### TASK MATERIAL ###

Lemma coherent_new c : coherent (mkInstruments c None ∅).
Proof. split; [done|]. apply map_Forall_empty. Qed.
Lemma get_stored s j c id : coherent s -> is_values s = c -> cell c j = Some (CStr id) -> InstrumentId.new id = Ok id ->
  exists s', Instruments.get s j = Ok (s', id) /\ coherent s' /\ is_values s' = c.
Proof.
  intros Hs Hv Hc Hid. pose proof (instruments_get s j Hs) as Hg. rewrite Hv in Hg. unfold Col.str in Hg at 1. rewrite Hc, Hid in Hg. exact Hg.
Qed.
Lemma stamps_stored ci ce j r : cell ci j = Some (CInt (ts_init r)) -> cell ce j = Some (CInt (ts_event r)) -> ts_event r <= ts_init r ->
  Stamps.new (Col.int ce j) (Col.int ci j) = Ok r.
Proof.
  intros Hi He Hle. unfold Col.int. rewrite Hi, He. cbn. unfold Stamps.new. destruct (Z.ltb_spec (ts_init r) (ts_event r)); [lia|]. by destruct r.
Qed.

#[export] Program Instance trade_feed_spec : FeedSpec (Price * Qty * option Side) := {|
  feed_row := trade_row;
  feed_storable := trade_storable;
|}.
Next Obligation. intros e. names_tac e. Qed.
Next Obligation. intros e n. cbn. intuition auto. Qed.
Next Obligation. intros e x i f Hi. nulls_tac. Qed.
Next Obligation. intros e l. cbn. unfold MarketStore.trade_columns. rewrite !column_cells. columns_tac. Qed.
Next Obligation. intros r x. cbn. unfold MarketStore.trade_of. by destruct (rec_event r); intros [= <-]. Qed.
Next Obligation.
  intros e b xs Hp. cbn in Hp |- *. unfold MarketStore.open_trades. open_stamped Hp T1 C1 T2 C2 T3 C3.
  open_column Hp 3%nat schema.outcome Col.uint16s T4 C4.
  open_fixed Hp 4%nat (schema.float "price" e) T5 C5. open_fixed Hp 5%nat (schema.float "size" e) T6 C6.
  open_column Hp 6%nat (schema.opt_text "aggressor") Col.strings T7 C7.
  eexists _, _, _. split; [reflexivity|]. split; [by apply coherent_new|]. split; [reflexivity|].
  intros s j r a Hs Hv Hx [Hid Hle] (Hev & Hp1 & Hq1). specialize (C1 j _ Hx). specialize (C2 j _ Hx). specialize (C3 j _ Hx). 
  specialize (C4 j _ Hx). specialize (C5 j _ Hx). specialize (C6 j _ Hx). specialize (C7 j _ Hx). cbn in C1, C2, C3, C4, C5, C6, C7.
  destruct (get_stored s j _ _ Hs Hv C3 Hid) as (s' & Eg & Hs' & Hv'). exists s'. split; [|done].
  rewrite (stamps_stored _ _ _ _ C1 C2 Hle), Eg. rewrite (read_fixed_value_stored e _ _ _ _ T5 C5 Hp1), (read_fixed_value_stored e _ _ _ _ T6 C6 Hq1).
  unfold Col.int, Col.opt_str, Col.is_valid, Col.str. rewrite C4, C7. destruct r as [st i o ev]. cbn in Hev |- *. rewrite Hev.
  destruct a as [[p q] [sd|]]; cbn; [|done]. by rewrite side_reads_back.
Qed.
#[export] Program Instance funding_feed_spec : FeedSpec Price := {|
  feed_row := funding_row;
  feed_storable := funding_storable;
|}.
Next Obligation. intros e. names_tac e. Qed.
Next Obligation. intros e n. cbn. intuition auto. Qed.
Next Obligation. intros e x i f Hi. nulls_tac. Qed.
Next Obligation. intros e l. cbn. unfold MarketStore.funding_columns. rewrite !column_cells. columns_tac. Qed.
Next Obligation. intros r x. cbn. unfold MarketStore.funding_of. by destruct (rec_event r); intros [= <-]. Qed.
Next Obligation.
  intros e b xs Hp. cbn in Hp |- *. unfold MarketStore.open_funding. open_stamped Hp T1 C1 T2 C2 T3 C3.
  open_fixed Hp 3%nat (schema.float "rate" e) T4 C4.
  eexists _, _, _. split; [reflexivity|]. split; [by apply coherent_new|]. split; [reflexivity|].
  intros s j r a Hs Hv Hx [Hid Hle] (Hev & Ho & Hr).
  specialize (C1 j _ Hx). specialize (C2 j _ Hx). specialize (C3 j _ Hx). specialize (C4 j _ Hx). cbn in C1, C2, C3, C4.
  destruct (get_stored s j _ _ Hs Hv C3 Hid) as (s' & Eg & Hs' & Hv'). exists s'. split; [|done].
  rewrite (stamps_stored _ _ _ _ C1 C2 Hle), Eg, (read_fixed_value_stored e _ _ _ _ T4 C4 Hr).
  destruct r as [st i o ev]. cbn in *. by subst.
Qed.
(* ===== verification/ReferenceTables.v ===== *)
(** * Tables whose rows are read together

    A book event is several rows, a market several, a split resolution several: their readers
    gather rows, across the boundaries of batches.  Reading the rows of a list of batches is
    a fold of one step over the values they present; the round trips follow from what the
    step does to the rows of one event, one market, one resolution. *)
From S2P Require Export EventProps RunFork.
#[local] Open Scope Z_scope.

(** A loop over the slots of a batch is a loop over the values presented. *)
Lemma foldr_res_slots {E S S' A} (f : S -> nat -> result E S) (g : S' -> A -> result E S') (R : S -> S' -> Prop) xs :
  (forall j x s s', xs !! j = Some x -> R s s' ->
     match g s' x with Ok t' => exists t, f s j = Ok t /\ R t t' | Err e => f s j = Err e end) ->
  forall s s', R s s' ->
    match foldr_res g s' xs with
    | Ok t' => exists t, foldr_res f s (seq 0 (length xs)) = Ok t /\ R t t'
    | Err e => foldr_res f s (seq 0 (length xs)) = Err e
    end.
Proof.
  intros Hstep. enough (Hk : forall k ys s s', (forall j x, ys !! j = Some x -> xs !! (k + j)%nat = Some x) -> R s s' ->
    match foldr_res g s' ys with
    | Ok t' => exists t, foldr_res f s (seq k (length ys)) = Ok t /\ R t t'
    | Err e => foldr_res f s (seq k (length ys)) = Err e
    end) by (intros s s' Hs; by apply Hk).
  intros k ys. revert k. induction ys as [|y ys IH]; intros k s s' Hy Hs; cbn; [by exists s|].
  pose proof (Hstep k y s s' ltac:(specialize (Hy O y eq_refl); by rewrite Nat.add_0_r in Hy) Hs) as H1.
  destruct (g s' y) as [t'|e]; [|by rewrite H1]. destruct H1 as (t & -> & Ht).
  apply (IH (Datatypes.S k) t t'); [|done]. intros j x Hj. replace (Datatypes.S k + j)%nat with (k + Datatypes.S j)%nat by lia. by apply Hy.
Qed.

(** A loop over batches, from what it does to one. *)
Lemma foldr_res_batches {E S A B} (f : S -> B -> result E S) (g : S -> A -> result E S) (P : B -> list A -> Prop) (good : A -> Prop) :
  (forall s b xs, P b xs -> Forall good xs -> f s b = foldr_res g s xs) ->
  forall bs chunks s, Forall2 P bs chunks -> Forall good (concat chunks) -> foldr_res f s bs = foldr_res g s (concat chunks).
Proof.
  intros Hf bs chunks s Hp. revert s. induction Hp as [|b xs bs chunks Hb _ IH]; intros s Hg; [done|]. cbn in Hg |- *. apply Forall_app in Hg as [Hg1 Hg2].
  rewrite (Hf s b xs Hb Hg1), foldr_res_app. destruct (foldr_res g s xs); [|done]. cbn. by apply IH.
Qed.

###

YOUR TASK> Print the whole listing exactly as it is.

FINISHED EXERCISE>
Lemma coherent_new c : coherent (mkInstruments c None ∅).
Proof. split; [done|]. apply map_Forall_empty. Qed.
Lemma get_stored s j c id : coherent s -> is_values s = c -> cell c j = Some (CStr id) -> InstrumentId.new id = Ok id ->
  exists s', Instruments.get s j = Ok (s', id) /\ coherent s' /\ is_values s' = c.
Proof.
  intros Hs Hv Hc Hid. pose proof (instruments_get s j Hs) as Hg. rewrite Hv in Hg. unfold Col.str in Hg at 1. rewrite Hc, Hid in Hg. exact Hg.
Qed.
Lemma stamps_stored ci ce j r : cell ci j = Some (CInt (ts_init r)) -> cell ce j = Some (CInt (ts_event r)) -> ts_event r <= ts_init r ->
  Stamps.new (Col.int ce j) (Col.int ci j) = Ok r.
Proof.
  intros Hi He Hle. unfold Col.int. rewrite Hi, He. cbn. unfold Stamps.new. destruct (Z.ltb_spec (ts_init r) (ts_event r)); [lia|]. by destruct r.
Qed.

#[export] Program Instance trade_feed_spec : FeedSpec (Price * Qty * option Side) := {|
  feed_row := trade_row;
  feed_storable := trade_storable;
|}.
Next Obligation. intros e. names_tac e. Qed.
Next Obligation. intros e n. cbn. intuition auto. Qed.
Next Obligation. intros e x i f Hi. nulls_tac. Qed.
Next Obligation. intros e l. cbn. unfold MarketStore.trade_columns. rewrite !column_cells. columns_tac. Qed.
Next Obligation. intros r x. cbn. unfold MarketStore.trade_of. by destruct (rec_event r); intros [= <-]. Qed.
Next Obligation.
  intros e b xs Hp. cbn in Hp |- *. unfold MarketStore.open_trades. open_stamped Hp T1 C1 T2 C2 T3 C3.
  open_column Hp 3%nat schema.outcome Col.uint16s T4 C4.
  open_fixed Hp 4%nat (schema.float "price" e) T5 C5. open_fixed Hp 5%nat (schema.float "size" e) T6 C6.
  open_column Hp 6%nat (schema.opt_text "aggressor") Col.strings T7 C7.
  eexists _, _, _. split; [reflexivity|]. split; [by apply coherent_new|]. split; [reflexivity|].
  intros s j r a Hs Hv Hx [Hid Hle] (Hev & Hp1 & Hq1). specialize (C1 j _ Hx). specialize (C2 j _ Hx). specialize (C3 j _ Hx). 
  specialize (C4 j _ Hx). specialize (C5 j _ Hx). specialize (C6 j _ Hx). specialize (C7 j _ Hx). cbn in C1, C2, C3, C4, C5, C6, C7.
  destruct (get_stored s j _ _ Hs Hv C3 Hid) as (s' & Eg & Hs' & Hv'). exists s'. split; [|done].
  rewrite (stamps_stored _ _ _ _ C1 C2 Hle), Eg. rewrite (read_fixed_value_stored e _ _ _ _ T5 C5 Hp1), (read_fixed_value_stored e _ _ _ _ T6 C6 Hq1).
  unfold Col.int, Col.opt_str, Col.is_valid, Col.str. rewrite C4, C7. destruct r as [st i o ev]. cbn in Hev |- *. rewrite Hev.
  destruct a as [[p q] [sd|]]; cbn; [|done]. by rewrite side_reads_back.
Qed.
#[export] Program Instance funding_feed_spec : FeedSpec Price := {|
  feed_row := funding_row;
  feed_storable := funding_storable;
|}.
Next Obligation. intros e. names_tac e. Qed.
Next Obligation. intros e n. cbn. intuition auto. Qed.
Next Obligation. intros e x i f Hi. nulls_tac. Qed.
Next Obligation. intros e l. cbn. unfold MarketStore.funding_columns. rewrite !column_cells. columns_tac. Qed.
Next Obligation. intros r x. cbn. unfold MarketStore.funding_of. by destruct (rec_event r); intros [= <-]. Qed.
Next Obligation.
  intros e b xs Hp. cbn in Hp |- *. unfold MarketStore.open_funding. open_stamped Hp T1 C1 T2 C2 T3 C3.
  open_fixed Hp 3%nat (schema.float "rate" e) T4 C4.
  eexists _, _, _. split; [reflexivity|]. split; [by apply coherent_new|]. split; [reflexivity|].
  intros s j r a Hs Hv Hx [Hid Hle] (Hev & Ho & Hr).
  specialize (C1 j _ Hx). specialize (C2 j _ Hx). specialize (C3 j _ Hx). specialize (C4 j _ Hx). cbn in C1, C2, C3, C4.
  destruct (get_stored s j _ _ Hs Hv C3 Hid) as (s' & Eg & Hs' & Hv'). exists s'. split; [|done].
  rewrite (stamps_stored _ _ _ _ C1 C2 Hle), Eg, (read_fixed_value_stored e _ _ _ _ T4 C4 Hr).
  destruct r as [st i o ev]. cbn in *. by subst.
Qed.
(* ===== verification/ReferenceTables.v ===== *)
(** * Tables whose rows are read together

    A book event is several rows, a market several, a split resolution several: their readers
    gather rows, across the boundaries of batches.  Reading the rows of a list of batches is
    a fold of one step over the values they present; the round trips follow from what the
    step does to the rows of one event, one market, one resolution. *)
From S2P Require Export EventProps RunFork.
#[local] Open Scope Z_scope.

(** A loop over the slots of a batch is a loop over the values presented. *)
Lemma foldr_res_slots {E S S' A} (f : S -> nat -> result E S) (g : S' -> A -> result E S') (R : S -> S' -> Prop) xs :
  (forall j x s s', xs !! j = Some x -> R s s' ->
     match g s' x with Ok t' => exists t, f s j = Ok t /\ R t t' | Err e => f s j = Err e end) ->
  forall s s', R s s' ->
    match foldr_res g s' xs with
    | Ok t' => exists t, foldr_res f s (seq 0 (length xs)) = Ok t /\ R t t'
    | Err e => foldr_res f s (seq 0 (length xs)) = Err e
    end.
Proof.
  intros Hstep. enough (Hk : forall k ys s s', (forall j x, ys !! j = Some x -> xs !! (k + j)%nat = Some x) -> R s s' ->
    match foldr_res g s' ys with
    | Ok t' => exists t, foldr_res f s (seq k (length ys)) = Ok t /\ R t t'
    | Err e => foldr_res f s (seq k (length ys)) = Err e
    end) by (intros s s' Hs; by apply Hk).
  intros k ys. revert k. induction ys as [|y ys IH]; intros k s s' Hy Hs; cbn; [by exists s|].
  pose proof (Hstep k y s s' ltac:(specialize (Hy O y eq_refl); by rewrite Nat.add_0_r in Hy) Hs) as H1.
  destruct (g s' y) as [t'|e]; [|by rewrite H1]. destruct H1 as (t & -> & Ht).
  apply (IH (Datatypes.S k) t t'); [|done]. intros j x Hj. replace (Datatypes.S k + j)%nat with (k + Datatypes.S j)%nat by lia. by apply Hy.
Qed.

(** A loop over batches, from what it does to one. *)
Lemma foldr_res_batches {E S A B} (f : S -> B -> result E S) (g : S -> A -> result E S) (P : B -> list A -> Prop) (good : A -> Prop) :
  (forall s b xs, P b xs -> Forall good xs -> f s b = foldr_res g s xs) ->
  forall bs chunks s, Forall2 P bs chunks -> Forall good (concat chunks) -> foldr_res f s bs = foldr_res g s (concat chunks).
Proof.
  intros Hf bs chunks s Hp. revert s. induction Hp as [|b xs bs chunks Hb _ IH]; intros s Hg; [done|]. cbn in Hg |- *. apply Forall_app in Hg as [Hg1 Hg2].
  rewrite (Hf s b xs Hb Hg1), foldr_res_app. destruct (foldr_res g s xs); [|done]. cbn. by apply IH.
Qed.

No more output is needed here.